Breaking a mortgage – can you do it?

Do you have a mortgage? So do I! Looks like we have something in common. Did you
know that 6 out of 10 consumers break their mortgage 38 months into a 5-year
term? That means that 60% of consumers break a 5-year term mortgage well before
it’s due…but do you also know what the implications are of this? Let’s take a
look!

People need to break a mortgage for a variety of reasons. Some of the most
common include:

· Sale and purchase of a new home *without a portable mortgage
· To take equity out/refinance
· Relationship changes (ex. Divorce)
· Health challenges or life circumstances are altered

And a whole other variety of reasons. So what happens if you have one of the
above reasons, or one of your own occur and you have to break your mortgage?
Here is an example of what would happen:

Jane and John Smith have lived in their home for 2 years now. When they bought
the home, they recognized that it would need some major renovations down the
road, but they loved the location and the layout of the home. They purchased it
for $300,000 and have 3 years left but would like to access some of the equity
in their home and refinance the mortgage to afford some of the bigger home
renovations. This refinancing would be with 3 years left on their current
mortgage. So, what are Jane and John looking at for cost? There are two methods
that are used to calculate the penalty:

POSTED RATE METHOD (used by major banks and some credit unions)
With this method, the Bank of Canada 5 year posted rate is used to calculate
the penalty for Jane and John. Under this method, let’s assume that they were
given a 2% discount at their bank thus giving us these numbers:

Bank of Canada Posted Rate for 5-year term: 5.14%
Bank Discount given: 2% (estimated amount given*)
Contract Rate: 3.14%

Exiting at the 2-year mark leaves 3 years left.
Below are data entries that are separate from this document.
(* ===== verification/WsPayload.v ===== *)
(** * WebSocket payloads: masking and UTF-8

    The payload routines of [galay-ws/protoc/ws_frame.cc]: [applyMaskBytes] in its blocks of 16, 8,
    4 and 1 octets, and the UTF-8 validators on plain and on masked data, each with its SIMD
    prologue.  [simd] stands for the preprocessor choice between the SSE2 or NEON code, which do
    the same, and the portable code. *)

From Stdlib Require Import ZArith Lia.
From stdpp Require Import base list strings.
From S2P Require Import Prelude.

Open Scope Z_scope.

(** ** Masking *)

Definition xor_byte (a b : byte) : byte := z2b (Z.lxor (b2z a) (b2z b)).

(** [masking_key[i % 4]] *)
Definition key_at (key : bytes) (i : Z) : byte := nth (Z.to_nat (i mod 4)) key (z2b 0).

(** [for (; i + n <= len; i += n)]: whole blocks of [n] octets, loaded, xored with the mask and
    stored back; the octets done and the octets left. *)
Fixpoint mask_blocks (fuel : nat) (n : Z) (mask data : bytes) : bytes * bytes :=
  match fuel with
  | O => ([], data)
  | S fuel =>
      if n <=? blen data then
        let chunk := take (Z.to_nat n) data in
        let '(done, rest) := mask_blocks fuel n mask (drop (Z.to_nat n) data) in
        (zip_with xor_byte chunk mask ++ done, rest)
      else ([], data)
  end.

(** [mask_array[j] = masking_key[j % 4]] for [j < n] *)
Definition mask_array (key : bytes) (n : nat) : bytes :=
  map (fun j => key_at key (Z.of_nat j)) (seq 0 n).

(** [for (; i < len; ++i) ptr[i] ^= masking_key[i % 4];] *)
Fixpoint mask_bytes (key : bytes) (i : Z) (data : bytes) : bytes :=
  match data with
  | [] => []
  | b :: data => xor_byte b (key_at key i) :: mask_bytes key (i + 1) data
  end.

Definition applyMaskBytes (simd : bool) (key data : bytes) : bytes :=
  let '(d16, rest) :=
    if simd && (16 <=? blen data) then mask_blocks (length data) 16 (mask_array key 16) data
    else ([], data) in
  let '(d8, rest) :=
    if 8 <=? blen rest then mask_blocks (length rest) 8 (key ++ key) rest else ([], rest) in
  let '(d4, rest) := if 4 <=? blen rest then mask_blocks 1 4 key rest else ([], rest) in
  d16 ++ d8 ++ d4 ++ mask_bytes key (blen d16 + blen d8 + blen d4) rest.

(** ** UTF-8 *)

(** The code points the multi-octet branches assemble. *)
Definition codepoint2 (b1 b2 : byte) : Z :=
  Z.lor (Z.shiftl (Z.land (b2z b1) 0x1F) 6) (Z.land (b2z b2) 0x3F).
Definition codepoint3 (b1 b2 b3 : byte) : Z :=
  Z.lor (Z.lor (Z.shiftl (Z.land (b2z b1) 0x0F) 12) (Z.shiftl (Z.land (b2z b2) 0x3F) 6))
        (Z.land (b2z b3) 0x3F).
Definition codepoint4 (b1 b2 b3 b4 : byte) : Z :=
  Z.lor (Z.lor (Z.lor (Z.shiftl (Z.land (b2z b1) 0x07) 18) (Z.shiftl (Z.land (b2z b2) 0x3F) 12))
               (Z.shiftl (Z.land (b2z b3) 0x3F) 6)) (Z.land (b2z b4) 0x3F).

Definition is_continuation (b : byte) : bool := Z.land (b2z b) 0xC0 =? 0x80.

(** The scalar loop of [isValidUtf8Bytes]. *)
Fixpoint utf8_loop (data : bytes) : bool :=
  match data with
  | [] => true
  | b1 :: rest =>
      if b2z b1 <=? 0x7F then utf8_loop rest
      else if Z.land (b2z b1) 0xE0 =? 0xC0 then
        match rest with
        | b2 :: rest =>
            if negb (is_continuation b2) then false
            else if codepoint2 b1 b2 <? 0x80 then false
            else utf8_loop rest
        | _ => false
        end
      else if Z.land (b2z b1) 0xF0 =? 0xE0 then
        match rest with
        | b2 :: b3 :: rest =>
            if negb (is_continuation b2) then false
            else if negb (is_continuation b3) then false
            else
              let codepoint := codepoint3 b1 b2 b3 in
              if codepoint <? 0x800 then false
              else if (0xD800 <=? codepoint) && (codepoint <=? 0xDFFF) then false
              else utf8_loop rest
        | _ => false
        end
      else if Z.land (b2z b1) 0xF8 =? 0xF0 then
        match rest with
        | b2 :: b3 :: b4 :: rest =>
            if negb (is_continuation b2) then false
            else if negb (is_continuation b3) then false
            else if negb (is_continuation b4) then false
            else
              let codepoint := codepoint4 b1 b2 b3 b4 in
              if codepoint <? 0x10000 then false
              else if 0x10FFFF <? codepoint then false
              else utf8_loop rest
        | _ => false
        end
      else false
  end.

(** The SIMD prologue: blocks of 16 octets are skipped while none has its high bit set. *)
Fixpoint skip_ascii (fuel : nat) (data : bytes) : bytes :=
  match fuel with
  | O => data
  | S fuel =>
      if 16 <=? blen data then
        if forallb (fun b => Z.land (b2z b) 0x80 =? 0) (take 16 data)
        then skip_ascii fuel (drop 16 data)
        else data
      else data
  end.

Definition isValidUtf8Bytes (simd : bool) (data : bytes) : bool :=
  utf8_loop (if simd then skip_ascii (length data) data else data).

(** [isValidUtf8MaskedBytes]: the same over [masked(i) = ptr[i] ^ masking_key[i % 4]]. *)
Fixpoint utf8_masked_loop (key : bytes) (i : Z) (data : bytes) : bool :=
  match data with
  | [] => true
  | p1 :: rest =>
      let b1 := xor_byte p1 (key_at key i) in
      if b2z b1 <=? 0x7F then utf8_masked_loop key (i + 1) rest
      else if Z.land (b2z b1) 0xE0 =? 0xC0 then
        match rest with
        | p2 :: rest =>
            let b2 := xor_byte p2 (key_at key (i + 1)) in
            if negb (is_continuation b2) then false
            else if codepoint2 b1 b2 <? 0x80 then false
            else utf8_masked_loop key (i + 2) rest
        | _ => false
        end
      else if Z.land (b2z b1) 0xF0 =? 0xE0 then
        match rest with
        | p2 :: p3 :: rest =>
            let b2 := xor_byte p2 (key_at key (i + 1)) in
            let b3 := xor_byte p3 (key_at key (i + 2)) in
            if negb (is_continuation b2) then false
            else if negb (is_continuation b3) then false
            else
              let codepoint := codepoint3 b1 b2 b3 in
              if codepoint <? 0x800 then false
              else if (0xD800 <=? codepoint) && (codepoint <=? 0xDFFF) then false
              else utf8_masked_loop key (i + 3) rest
        | _ => false
        end
      else if Z.land (b2z b1) 0xF8 =? 0xF0 then
        match rest with
        | p2 :: p3 :: p4 :: rest =>
            let b2 := xor_byte p2 (key_at key (i + 1)) in
            let b3 := xor_byte p3 (key_at key (i + 2)) in
            let b4 := xor_byte p4 (key_at key (i + 3)) in
            if negb (is_continuation b2) then false
            else if negb (is_continuation b3) then false
            else if negb (is_continuation b4) then false
            else
              let codepoint := codepoint4 b1 b2 b3 b4 in
              if (codepoint <? 0x10000) || (0x10FFFF <? codepoint) then false
              else utf8_masked_loop key (i + 4) rest
        | _ => false
        end
      else false
  end.

Fixpoint skip_ascii_masked (fuel : nat) (key : bytes) (i : Z) (data : bytes) : Z * bytes :=
  match fuel with
  | O => (i, data)
  | S fuel =>
      if 16 <=? blen data then
        if forallb (fun b => Z.land (b2z b) 0x80 =? 0)
             (zip_with xor_byte (take 16 data) (mask_array key 16))
        then skip_ascii_masked fuel key (i + 16) (drop 16 data)
        else (i, data)
      else (i, data)
  end.

Definition isValidUtf8MaskedBytes (simd : bool) (data key : bytes) : bool :=
  let '(i, rest) := if simd then skip_ascii_masked (length data) key 0 data else (0, data) in
  utf8_masked_loop key i rest.

(** ** Masking is octet-wise exclusive or *)

Lemma key_at_period key i k : key_at key (i + 4 * k) = key_at key i.
Proof. unfold key_at. rewrite Z.mul_comm, Z.mod_add by lia. done. Qed.

Lemma mask_bytes_period key i k data : mask_bytes key (i + 4 * k) data = mask_bytes key i data.
Proof.
  revert i. induction data as [|b data IH]; intros i; simpl; [done|].
  rewrite key_at_period. replace (i + 4 * k + 1) with (i + 1 + 4 * k) by lia. by rewrite IH.
Qed.

Lemma mask_bytes_app key i a b :
  mask_bytes key i (a ++ b) = mask_bytes key i a ++ mask_bytes key (i + blen a) b.
Proof.
  revert i. induction a as [|x a IH]; intros i; simpl.
  - by rewrite blen_nil, Z.add_0_r.
  - rewrite IH, blen_cons. do 3 f_equal. lia.
Qed.

Lemma length_mask_bytes key i data : length (mask_bytes key i data) = length data.
Proof. revert i. induction data; intros i; simpl; [done|]. by rewrite IHdata. Qed.

Lemma zip_mask_array key chunk i :
  zip_with xor_byte chunk (map (fun j => key_at key (Z.of_nat j)) (seq i (length chunk))) =
  mask_bytes key (Z.of_nat i) chunk.
Proof.
  revert i. induction chunk as [|b chunk IH]; intros i; simpl; [done|].
  rewrite IH. do 2 f_equal. lia.
Qed.

Lemma mask_array_key key : length key = 4%nat -> mask_array key 4 = key.
Proof. by destruct key as [|? [|? [|? [|? []]]]]. Qed.

Lemma mask_array_key2 key : length key = 4%nat -> mask_array key 8 = key ++ key.
Proof. by destruct key as [|? [|? [|? [|? []]]]]. Qed.

(** Blocks whose size is a multiple of four. *)
Lemma mask_blocks_spec fuel key n data :
  (n mod 4 = 0)%nat -> (0 < n)%nat ->
  let '(done, rest) := mask_blocks fuel (Z.of_nat n) (mask_array key n) data in
  exists pre, data = pre ++ rest /\ done = mask_bytes key 0 pre /\ (length pre mod 4 = 0)%nat.
Proof.
  intros Hn Hpos. revert data. induction fuel as [|fuel IH]; intros data; cbn [mask_blocks].
  { exists []. by split_and!. }
  destruct (Z.leb_spec (Z.of_nat n) (blen data)) as [Hle|Hlt]; unfold blen in *.
  2: { exists []. by split_and!. }
  rewrite Nat2Z.id. specialize (IH (drop n data)).
  destruct (mask_blocks fuel (Z.of_nat n) (mask_array key n) (drop n data)) as [done rest].
  destruct IH as (pre & Ed & Edone & Hm). exists (take n data ++ pre).
  assert (length (take n data) = n) as Ht by (rewrite length_take; lia).
  split_and!.
  - by rewrite <- app_assoc, <- Ed, take_drop.
  - rewrite mask_bytes_app, Edone. f_equal.
    + unfold mask_array. rewrite <- Ht at 2. apply (zip_mask_array key _ 0).
    + symmetry. rewrite Z.add_0_l. unfold blen. rewrite Ht.
      rewrite (Nat.div_mod_eq n 4), Hn, Nat.add_0_r, Nat2Z.inj_mul.
      apply (mask_bytes_period key 0).
  - rewrite length_app, Ht, Nat.Div0.add_mod, Hn, Hm. done.
Qed.

Lemma mask_blocks_result fuel key n mask data :
  (n mod 4 = 0)%nat -> (0 < n)%nat -> mask = mask_array key n ->
  forall done rest, mask_blocks fuel (Z.of_nat n) mask data = (done, rest) ->
  done ++ mask_bytes key 0 rest = mask_bytes key 0 data /\
  exists k, blen done = 4 * k.
Proof.
  intros Hn Hpos -> done rest E. pose proof (mask_blocks_spec fuel key n data Hn Hpos) as Hs.
  rewrite E in Hs. destruct Hs as (pre & -> & -> & Hm).
  assert (blen pre = 4 * Z.of_nat (length pre / 4)) as Hp.
  { unfold blen. rewrite (Nat.div_mod_eq (length pre) 4) at 1. rewrite Hm. lia. }
  split.
  - rewrite mask_bytes_app. f_equal. rewrite Hp. symmetry. apply (mask_bytes_period key 0).
  - exists (Z.of_nat (length pre / 4)). unfold blen. rewrite length_mask_bytes. exact Hp.
Qed.

Lemma applyMaskBytes_bytewise simd key data :
  length key = 4%nat -> applyMaskBytes simd key data = mask_bytes key 0 data.
Proof.
  intros Hk. unfold applyMaskBytes.
  destruct (if simd && (16 <=? blen data) then _ else _) as [d16 r16] eqn:E16.
  assert (d16 ++ mask_bytes key 0 r16 = mask_bytes key 0 data /\ exists k, blen d16 = 4 * k)
    as [H16 [k16 K16]].
  { destruct (simd && _); [|simplify_eq; split; [done|by exists 0]].
    eapply (mask_blocks_result _ key 16); [done|lia|done|exact E16]. }
  destruct (if 8 <=? blen r16 then _ else _) as [d8 r8] eqn:E8.
  assert (d8 ++ mask_bytes key 0 r8 = mask_bytes key 0 r16 /\ exists k, blen d8 = 4 * k)
    as [H8 [k8 K8]].
  { destruct (8 <=? blen r16); [|simplify_eq; split; [done|by exists 0]].
    eapply (mask_blocks_result _ key 8); [done|lia|by symmetry; apply mask_array_key2|exact E8]. }
  destruct (if 4 <=? blen r8 then _ else _) as [d4 r4] eqn:E4.
  assert (d4 ++ mask_bytes key 0 r4 = mask_bytes key 0 r8 /\ exists k, blen d4 = 4 * k)
    as [H4 [k4 K4]].
  { destruct (4 <=? blen r8); [|simplify_eq; split; [done|by exists 0]].
    eapply (mask_blocks_result 1 key 4); [done|lia|by symmetry; apply mask_array_key|exact E4]. }
  rewrite <- H16, <- H8, <- H4, K16, K8, K4. do 3 f_equal.
  replace (4 * k16 + 4 * k8 + 4 * k4) with (0 + 4 * (k16 + k8 + k4)) by lia.
  apply mask_bytes_period.
Qed.

Lemma xor_byte_involutive a k : xor_byte (xor_byte a k) k = a.
Proof.
  unfold xor_byte. rewrite b2z_z2b_small by (apply lxor_octet; apply b2z_range).
  rewrite Z.lxor_assoc, Z.lxor_nilpotent, Z.lxor_0_r. apply z2b_b2z.
Qed.

Lemma mask_bytes_involutive key i data : mask_bytes key i (mask_bytes key i data) = data.
Proof.
  revert i. induction data as [|b data IH]; intros i; simpl; [done|].
  by rewrite xor_byte_involutive, IH.
Qed.

(** ** The validator accepts exactly UTF-8 *)

(** A Unicode scalar value and its encoding (RFC 3629). *)
Definition scalar_value (cp : Z) : Prop := 0 <= cp <= 0x10FFFF /\ ~ 0xD800 <= cp <= 0xDFFF.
For a 3-year term, the lenders
posted rate. 3 year posted rate=3.44% less your discount of 2% gives you 1.44%
From there, the interest rate differential is calculated.

Contract Rate: 3.14%
LESS 3-year term rate MINUS discount given: 1.45%
IRD Difference = 1.7%
MULTIPLE that by 3 years (term remaining)
5.07% of your mortgage balance remaining. = 5.1%

For the Smith’s $300,000 mortgage, that gives them a penalty of $15,300. YIKES!

Now, Jane and John were smart though and used their Dominion Lending Centres
broker to get their mortgage. Because of this, a different method is used.

PUBLISHED RATE METHOD (used by broker lenders and most credit unions)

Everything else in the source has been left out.